Gempuran tersebut datang dari pesawat pengebom milik pemerintah Suriah, namun demikian pemerintah menolak tuduhan banyak pihak bahwa mereka yang telah menggunakan senjata kimia terhadap warga kota Khan Sheikhoun. Banyak pihak menduga bahwa zat tersebut merupakan Sarin, zat kimia yang sangat dilarang penggunaannya di dalam medan perang.

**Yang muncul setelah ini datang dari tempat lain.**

(** Modelled from the spec: [JSONSession.send_request] (jsonrpc.py is not
    part of the sources).  The request is framed and written to the
    connection, which may raise a transport error; otherwise it is recorded
    under a freshly allocated identifier, with its handler, and the
    identifier is returned at once. *)
Definition send_request (handler : Handler) : M nat := fun c =>
  match rpc_client c with
  | None => (Raise (AttributeError "send_rpc_request"), c)
  | Some rc =>
      if send_raises w (length (sent c)) (peer rc) (h_method handler, h_params handler)
      then (Raise OSError, c)
      else
        let id_ := next_id rc in
        let rc' := mkRPCClient (result rc) (<[id_ := handler]> (handlers rc))
                     (S id_) (peer rc) (made rc) (closed rc) in
        (Ok id_, set_sent (sent c ++ [(peer rc, (h_method handler, h_params handler))])
                   (set_rpc_client (Some rc') c))
  end.

(** [RPCClient.send_rpc_request], called on [self.rpc_client]. *)
Definition send_rpc_request (method_ : string) (params_ : pyval)
    (callback : option Callback) : M nat :=
  let callback := default handle_response_cb callback in
  let handler := mkHandler callback method_ params_ in
  send_request handler.

(** [RPCClient.handle_response]. *)
Definition handle_response (method_ : string) (params_ : pyval)
    (id_ : nat) (data_ error_ : pyval) : M unit := fun c =>
  match rpc_client c with
  | None => (Raise (AttributeError "result"), c)
  | Some rc =>
      let rc' := mkRPCClient
                   (<[id_ := mkResult data_ error_ method_ params_]> (result rc))
                   (handlers rc) (next_id rc) (peer rc) (made rc) (closed rc) in
      (Ok tt, set_rpc_client (Some rc') c)
  end.

(** A user callback is called: the call is recorded. *)
Definition call_callback (cb : nat) (args : list pyval) : M unit :=
  modify (fun c => set_calls (calls c ++ [(cb, args)]) c).

(** The closure [handle_scripthash_notify] of
    [subscribe_to_scripthashes]. *)
Definition handle_scripthash_notify (addrs_scripthashes : list (string * pyval))
    (callback : nat) (method_ : string) (params_ : pyval)
    (id_ : nat) (data_ error_ : pyval) : M unit :=
  if truthy error_ then raise (Exception_ error_)
  else
    scripthash <- lift (getitem data_ 0);;
    address <- lift (addrs_lookup addrs_scripthashes scripthash);;
    status <- lift (getitem data_ 1);;
    call_callback callback [address; status].

(** The closure [handle_block_headers_notify] of
    [subscribe_to_block_headers]. *)
Definition handle_block_headers_notify (callback : nat) (method_ : string)
    (params_ : pyval) (id_ : nat) (data_ error_ : pyval) : M unit :=
  if truthy error_ then raise (Exception_ error_)
  else call_callback callback [data_].

(** Calling a handler [partial(callback, method, params)] on a frame. *)
Definition run_handler (h : Handler) (id_ : nat) (data_ error_ : pyval) : M unit :=
  match h_callback h with
  | handle_response_cb =>
      handle_response (h_method h) (h_params h) id_ data_ error_
  | handle_scripthash_notify_cb addrs cb =>
      handle_scripthash_notify addrs cb (h_method h) (h_params h) id_ data_ error_
  | handle_block_headers_notify_cb cb =>
      handle_block_headers_notify cb (h_method h) (h_params h) id_ data_ error_
  end.

(** Modelled from the spec: the dispatch of [JSONSession] (jsonrpc.py is
    not part of the sources).  An inbound frame is handed to the handler
    registered under its identifier.  How the session finds the handler of a
    frame that carries no such identifier belongs to that file and is not
    modelled: here such a frame reaches no handler. *)
Definition dispatch (f : Frame) : M unit :=
  let '(id_, data_, error_) := f in
  rc <- gets rpc_client;;
  match rc with
  | None => ret tt
  | Some rc =>
      match handlers rc !! id_ with
      | Some h => run_handler h id_ data_ error_
      | None => ret tt
      end
  end.

Fixpoint dispatch_all (fs : list Frame) : M unit :=
  match fs with
  | [] => ret tt
  | f :: fs' => dispatch f;;; dispatch_all fs'
  end.

(** [asyncio.wait_for(self.rpc_client.wait_for_response(id_), timeout)],
    once the loop runs it: the result stored under [id_] is popped; when no
    answer came in time the wait raises [TimeoutError].  The event awaited
    and its removal belong to [JSONSession]; here the entry of the handler
    table is removed with the result. *)
Definition wait_for_response (id_ : nat) : M ResultDict := fun c =>
  match rpc_client c with
  | None => (Raise (AttributeError "wait_for_response"), c)
  | Some rc =>
      match result rc !! id_ with
      | None => (Raise TimeoutError, c)
      | Some r =>
          let rc' := mkRPCClient (delete id_ (result rc))
                       (delete id_ (handlers rc)) (next_id rc) (peer rc)
                       (made rc) (closed rc) in
          (Ok r, set_rpc_client (Some rc') c)
      end
  end.

Fixpoint wait_all (ids : list nat) : M (list ResultDict) :=
  match ids with
  | [] => ret []
  | i :: ids' =>
      r <- wait_for_response i;;
      rs <- wait_all ids';;
      ret (r :: rs)
  end.

(** The identifiers of a list of coroutines; [None] when an element is not
    awaitable. *)
Fixpoint awaitable_ids (cs : list Awaitable) : option (list nat) :=
  match cs with
  | [] => Some []
  | Coro i :: cs' => option_map (cons i) (awaitable_ids cs')
  | Value _ :: _ => None
  end.

(** [self.loop.run_until_complete] of [asyncio.gather] on the coroutines:
    [gather] refuses what is not awaitable; then the loop runs, the frames
    that arrive are dispatched, and the results come back in the order of
    the coroutines. *)
Definition run_until_complete_gather (cs : list Awaitable) : M (list ResultDict) :=
  match awaitable_ids cs with
  | None => raise TypeError
  | Some ids =>
      n <- gets gathers;;
      modify (set_gathers (S n));;;
      dispatch_all (arrivals w n);;;
      wait_all ids
  end.

(** ** Failover *)

(** The exceptions [except OSError] catches: [ssl.SSLError] is a subclass of
    [OSError], and so is [asyncio.TimeoutError] where it is the built-in
    [TimeoutError]. *)
Definition is_OSError (e : exn) : bool :=
  match e with
  | OSError | SSLError => true
  | TimeoutError => timeout_is_oserror w
  | _ => false
  end.

(** [TCPConnection(RPCClient, self.host, self.port, ...).create_connection()]
    with its result bound as [transport, self.rpc_client = ...]; when the
    call raises, nothing is assigned. *)
Definition connect (c : Client) : Res (option nat) * Client :=
  let c' := set_connects (connects c ++ [(host c, port c)]) c in
  match create_connection w (length (connects c)) (host c) (port c) (use_ssl c) with
  | ConnOSError => (Raise OSError, c')
  | ConnSSLError => (Raise SSLError, c')
  | ConnReturn t cl =>
      (Ok t, set_rpc_client (if cl then Some (new_rpc_client (host c)) else None) c')
  end.

(** [self.rpc_client.connection_made(transport)]. *)
Definition connection_made (t : option nat) : M unit := fun c =>
  match rpc_client c with
  | None => (Raise (AttributeError "connection_made"), c)
  | Some rc =>
      (Ok tt, set_rpc_client
                (Some (mkRPCClient (result rc) (handlers rc) (next_id rc)
                         (peer rc) (Some t) (closed rc))) c)
  end.

(** [self.rpc_client.close_connection()]. *)
Definition close_connection : M unit := fun c =>
  match rpc_client c with
  | None => (Raise (AttributeError "close_connection"), c)
  | Some rc =>
      (Ok tt, set_rpc_client
                (Some (mkRPCClient (result rc) (handlers rc) (next_id rc)
                         (peer rc) (made rc) true)) c)
  end.

(** The loop [while self.host in self.failed_hosts] of [change_server];
    [fuel] bounds its iterations. *)
Fixpoint while_host_failed (fuel : nat) : M unit :=
  match fuel with
  | O => diverge
  | S fuel' =>
      h <- gets host;;
      f <- gets failed_hosts;;
      if bool_decide (h ∈ f) then
        hp <- choose_random_server;;
        modify (set_host_port hp.1 hp.2);;;
        while_host_failed fuel'
      else ret tt
  end.

(** The message of the exception [change_server] raises. *)
Definition attempted_message (n : nat) : pyval :=
  PStr ("Attempted to connect to " ++ pretty n ++ " servers but failed").

(** The bodies of the methods that call each other in a cycle, with the
    calls that close a cycle ([connect_to_server] from [change_server],
    [rpc_multiple_send_and_wait] from [get_coroutines]) left open. *)
Section Bodies.
Variable fuel : nat.
Variable connect_to_server_rec : M unit.
Variable rpc_multiple_send_and_wait_rec : list Request -> M (list ResultDict).

(** [ElectrumXClient.change_server]. *)
Definition change_server_body : M unit :=
  t <- gets transport;;
  match t with
  | None => raise (AttributeError "transport")
  | Some t =>
      (if bool_decide (is_Some t)
       then close_connection;;; modify (set_transport (Some None))
       else ret tt);;;
      h <- gets host;;
      f <- gets failed_hosts;;
      (if bool_decide (h ∈ f) then ret tt
       else modify (set_failed_hosts (f ++ [h])));;;
      f <- gets failed_hosts;;
      m <- gets max_servers;;
      if (m <=? Z.of_nat (length f))%Z
      then raise (Exception_ (attempted_message (length f)))
      else while_host_failed fuel;;; connect_to_server_rec
  end.

(** The [for] loop of [get_coroutines]; [requests] is the whole batch,
    [rest] what is still to send. *)
Fixpoint get_coroutines_loop (requests rest : list Request)
    (coroutines : list Awaitable) : M (list Awaitable) :=
  match rest with
  | [] => ret coroutines
  | (method_, params_) :: rest' =>
      r <- try_except
             (id_ <- send_rpc_request method_ params_ None;;
              try_except
                (ret (inl (Coro id_)))
                (fun e =>
                   match e with
                   | TimeoutError =>
                       Some (change_server_body;;;
                             vs <- rpc_multiple_send_and_wait_rec requests;;
                             ret (inr vs))
                   | _ => None
                   end))
             (fun e =>
                if is_OSError e
                then Some (change_server_body;;;
                           vs <- rpc_multiple_send_and_wait_rec requests;;
                           ret (inr vs))
                else None);;
      match r with
      | inl coro => get_coroutines_loop requests rest' (coroutines ++ [coro])
      | inr vs => ret (map Value vs)
      end
  end.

Pemerintahan Bashar al Assad berdalih bahwa mereka tidak mungkin menggunakan zat berbahaya tersebut kepada warganya sendiri. Beberapa pihak (red: anti imperialis) juga menuding bahwa ada upaya mendiskriditkan Bashar al Assad oleh negara-negara imperialis, dan menudingnya telah melakukan serangan senjata kimia terhadap warganya sendiri. Mereka mengklaim bahwa Barat melakukan propaganda melalui jaringan media yang dikuasainya untuk mengaduk-aduk perasaan masyarakat dunia yang diharapkan akan berdapak pada diberikannya “lampu hijau” bagi negara-negara imperialis seperti, Amerika Serikat, Inggris dan Prancis untuk melakukan intervensi militer atas nama kemanusiaan ke Suriah.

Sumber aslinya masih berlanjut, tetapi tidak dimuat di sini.